UNESP, São Paulo State University, Department of Biology, Campus São José do Rio Preto, SP, Brazil.
BMC Gastroenterol. 2010 Feb 17;10:20. doi: 10.1186/1471-230X-10-20.
Chagas' disease is a human tropical parasitic illness and a subset of the chronic patients develop megaesophagus or megacolon. The esophagus dilation is known as chagasic megaesophagus (CM) and one of the severe late consequences of CM is the increased risk for esophageal carcinoma (ESCC). Based on the association between CM and ESCC, we investigated whether genes frequently showing unbalanced copy numbers in ESCC were altered in CM by fluorescence in situ (FISH) technology.
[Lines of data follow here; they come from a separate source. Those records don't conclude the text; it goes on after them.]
Lemma parse_exp_length s d rest :
  parse_exp s = Some (d, rest) ->
  (String.length rest <= String.length s)%nat.
Proof.
  destruct s as [|c r]; simpl; [by intros [= <- <-]|].
  case_match; [|by intros [= <- <-]].
  destruct (parse_sign r) as [sign r1] eqn:Es. apply parse_sign_length in Es.
  destruct (digits1 r1) as [[d' rest']|] eqn:E; simpl; [|done].
  intros [= <- <-]. apply digits1_length in E. lia.
Qed.

Lemma parse_minus_length s sign rest :
  parse_minus s = (sign, rest) ->
  (String.length rest <= String.length s)%nat.
Proof.
  destruct s as [|c r]; simpl; [by intros [= <- <-]|].
  case_match; intros [= <- <-]; simpl; lia.
Qed.

Lemma parse_number_length s lexeme rest :
  parse_number s = Some (lexeme, rest) ->
  (String.length rest < String.length s)%nat.
Proof.
  unfold parse_number. destruct (parse_minus s) as [sign s1] eqn:E1.
  apply parse_minus_length in E1.
  destruct (parse_int s1) as [[i s2]|] eqn:E2; simpl; [|done].
  apply parse_int_length in E2.
  destruct (parse_frac s2) as [[f s3]|] eqn:E3; simpl; [|done].
  apply parse_frac_length in E3.
  destruct (parse_exp s3) as [[e s4]|] eqn:E4; simpl; [|done].
  apply parse_exp_length in E4. intros [= <- <-]. lia.
Qed.

Lemma strip_prefix_length p s rest :
  strip_prefix p s = Some rest ->
  String.length s = (String.length p + String.length rest)%nat.
Proof.
  revert s. induction p as [|a p IH]; intros [|b s]; simpl; try done.
  - by intros [= <-].
  - by intros [= <-].
  - case_match; [|done]. intros E. by rewrite (IH _ E).
Qed.

Lemma parse_literal_length lit v s v' rest :
  lit <> "" -> parse_literal lit v s = Ok v' rest ->
  (String.length rest < String.length s)%nat.
Proof.
  unfold parse_literal. intros Hlit.
  destruct (strip_prefix lit s) eqn:E; [|done]. intros [= <- <-].
  apply strip_prefix_length in E. destruct lit; [done|]. simpl in E. lia.
Qed.

Lemma parse_tail_length {A} close more (a : A) rest l rest' :
  (forall s l r, more s = Ok l r ->
     (String.length r < String.length s)%nat) ->
  parse_tail close more a rest = Ok l rest' ->
  (String.length rest' < String.length rest)%nat.
Proof.
  intros Hmore. unfold parse_tail. pose proof (skip_ws_length rest) as Hws.
  destruct (skip_ws rest) as [|c r]; [done|]. simpl in Hws.
  pose proof (skip_ws_length r). repeat case_match; try done.
  - intros (l' & r' & E%Hmore & [= <- <-])%res_bind_Ok. lia.
  - intros [= <- <-]. lia.
Qed.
A total of 50 formalin-fixed, paraffin-embedded esophageal mucosa specimens (40 from Chagas megaesophagus-CM, and 10 normal esophageal mucosa-NM) were analyzed. DNA FISH probes were tested for FHIT, TP63, PIK3CA, EGFR, FGFR1, MYC, CDKN2A, YES1 and NCOA3 genes, and centromeric sequences from chromosomes 3, 7 and 9.
No differences between superficial and basal layers of the epithelial mucosa were found, except for loss of copy number of EGFR in the esophageal basal layer of CM group. Mean copy number of CDKN2A and CEP9 and frequency of nuclei with loss of PIK3CA were significantly different in the CM group compared with normal mucosa and marginal levels of deletions in TP63, FHIT, PIK3CA, EGFR, CDKN2A, YES and gains at PIK3CA, TP63, FGFR1, MYC, CDNK2A and NCOA3 were detected in few CM cases, mainly with dilation grades III and IV. All changes occurred at very low levels.
Genomic imbalances common in esophageal carcinomas are not present in chagasic megaesophagus suggesting that these features will not be effective markers for risk assessment of ESCC in patients with chagasic megaesophagus.
恰加斯病是一种人类热带寄生虫病,一部分慢性患者会发展为巨食道或巨结肠。食道扩张称为恰加斯巨食道(CM),CM 的严重晚期后果之一是增加患食道癌(ESCC)的风险。基于 CM 与 ESCC 之间的关联,我们通过荧光原位杂交(FISH)技术研究了 CM 中经常出现不平衡拷贝数的基因是否发生改变。
共分析了 50 例福尔马林固定、石蜡包埋的食管黏膜标本(40 例来自恰加斯巨食道-CM,10 例正常食管黏膜-NM)。测试了 FHIT、TP63、PIK3CA、EGFR、FGFR1、MYC、CDKN2A、YES1 和 NCOA3 基因以及染色体 3、7 和 9 的着丝粒序列的 DNA FISH 探针。
除 CM 组食管基底层 EGFR 拷贝数丢失外,上皮黏膜的浅层和深层之间未发现差异。与正常黏膜和边缘缺失水平相比,CM 组 CDKN2A 和 CEP9 的平均拷贝数和 PIK3CA 缺失核的频率明显不同,TP63、FHIT、PIK3CA、EGFR、CDKN2A、YES 和 PIK3CA、TP63、FGFR1、MYC、CDNK2A 和 NCOA3 的增益在少数 CM 病例中检测到,主要与扩张等级 III 和 IV 相关。所有变化都发生在非常低的水平。
在恰加斯巨食道中未发现常见于食道癌的基因组失衡,这表明这些特征不会成为恰加斯巨食道患者 ESCC 风险评估的有效标志物。